The Associated Press
NEW ORLEANS: Accusations that America's foremost civil engineering society covered up catastrophic design flaws in national disasters has reinvigorated calls for Congress to set up a 9/11-style commission to investigate what caused the flooding of New Orleans.

The American Society of Civil Engineers was paid by the federal government to investigate the collapse of the World Trade Center and the levee failures caused by Hurricane Katrina. After both disasters, the society issued reports that allegedly downplayed the fault of engineers.

In the World Trade Center case, critics contend the engineering society wrongly concluded skyscrapers cannot withstand getting hit by airplanes. In the hurricane investigation, it was accused of suggesting that the power of the storm was as big a problem as the poorly designed levees.

Critics say ASCE used the probes to dilute the need to alter building standards and to protect engineers and government agencies from lawsuits.

Similar accusations arose after both disasters, but the most recent allegations by fellow engineers, including prominent academics, have pressured the organization to convene an independent panel to investigate.

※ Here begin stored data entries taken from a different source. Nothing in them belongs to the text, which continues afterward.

(** X3: [initDatabase] creates the relation only where there is none, so
    the hosting that ran first decides the columns.  After the server's
    [initDatabase] the function adapter's adds no detected_objects column:
    the function adapter then answers no ingest request 200 and stores
    nothing, and both hostings answer every history request 500.  After
    the function adapter's [initDatabase] the server's changes nothing,
    and the server stores every batch the relation accepts. *)
Theorem initDatabase_creates_once (db : Pg.Db) :
  Server.initDatabase (Api.initDatabase db) = Api.initDatabase db
  /\ Api.initDatabase (Server.initDatabase db) = Server.initDatabase db
  /\ (forall now parsed,
        exists status b,
          Router.via_function now (Router.Ingest parsed)
            (Api.initDatabase (Server.initDatabase None))
          = Returns (status, b, Server.initDatabase None)
          /\ status <> 200%Z)
  /\ (forall now limit,
        Router.answers now (Router.History limit)
          (Api.initDatabase (Server.initDatabase None))
          (Returns (500%Z,
                    Failure "Error obteniendo datos"
                      (Some (QueryError (Pg.UndefinedColumn "detected_objects"))),
                    Server.initDatabase None)))
  /\ (forall now t b,
        Server.initDatabase (Api.initDatabase None) = Some t -> Spec.accepted t b ->
        exists row,
          Router.via_server now (Router.Ingest (Spec.parsed b)) (Some t)
          = Returns (200%Z, Saved row, Some (Spec.with_row t row))).
Proof.
  split; [destruct db; reflexivity|]. split; [destruct db; reflexivity|].
  split; [|split].
  - intros now parsed. rewrite via_function_ingest.
    change (Api.initDatabase (Server.initDatabase None)) with (Server.initDatabase None).
    destruct (handlePostDetections_outcome now (Some parsed) (Server.initDatabase None))
      as (r & db' & -> & [[-> Hr]|(row & Hin & _)]).
    + eexists _, _. split; [reflexivity|]. destruct Hr as [->|[e ->]]; discriminate.
    + by apply nothing_ingested in Hin.
  - intros now limit. pose proof (history_answers now limit (Server.initDatabase None)) as H.
    exact H.
  - intros now t b _ Ha. destruct (ingest_accepted now t b Ha) as [avg [_ H]].
    eexists. exact H.
Qed.

End Initialisation.

(* ===================================================================== *)
(** ** The answers of the function adapter                                *)
(* ===================================================================== *)

Section Dispatch.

The controversy also has given new life to a moribund effort to set up a commission with subpoena power to investigate levee failures during Katrina. The proposed commission is known as the 8/29 commission, named for the date Katrina hit — Aug. 29, 2005.

Sen. Mary Landrieu of Louisiana said she intends to file a bill shortly after Congress reconvenes on March 31.

"It's very important to really understand with this nonpartisan commission what happened and make sure this never happens again," Landrieu said Wednesday.

Attempts to set up a commission so far have gone nowhere because of a political stalemate and a sense that other levee probes have exhausted the issue and that the corps' shortcomings have been resolved.

Sen. David Vitter, the other Louisiana senator, echoed those sentiments in an e-mail response Wednesday.

He said the Water Resources Development Act that was passed last year included "provisions that help further the goals of the 8.29 Commission."

According to Vitter, the bill guarantees that independent experts will peer review Army Corps of Engineers projects in south Louisiana and an independent team will make the agency more efficient and build better levees by taking in outside recommendations.

The corps paid ASCE $1.1 million (€700,000) to investigate what happened during Katrina.

But the new allegations put into question the adequacy of that work.

"Nobody will believe a study by the government that concludes that the government didn't mess up," said Clancy Dubos, a New Orleans political analyst and editor of Gambit Weekly, a weekly newspaper. His newspaper endorsed the idea of an 8/29 commission this week.

"Levees can break in virtually any state in the country," Dubos said. "This is really a national issue. People have to stop thinking of this as a Louisiana issue."

Meanwhile, Levees.Org, a group credited with proposing the idea of the commission, is stepping up its criticism of the ASCE, with letters to the society's leadership challenging statements made by ASCE's top staff about what caused the levee failures.

The group also called a news conference on Thursday to highlight alleged inaccuracies in ASCE presentations at engineering colleges and conferences.

The ASCE says it takes the allegations seriously, but it has declined to comment until completion of the panel's report and an internal ethics review.

The independent panel is expected to issue a report by the end of April and may recommend that the society stop taking money from government agencies for disaster investigations.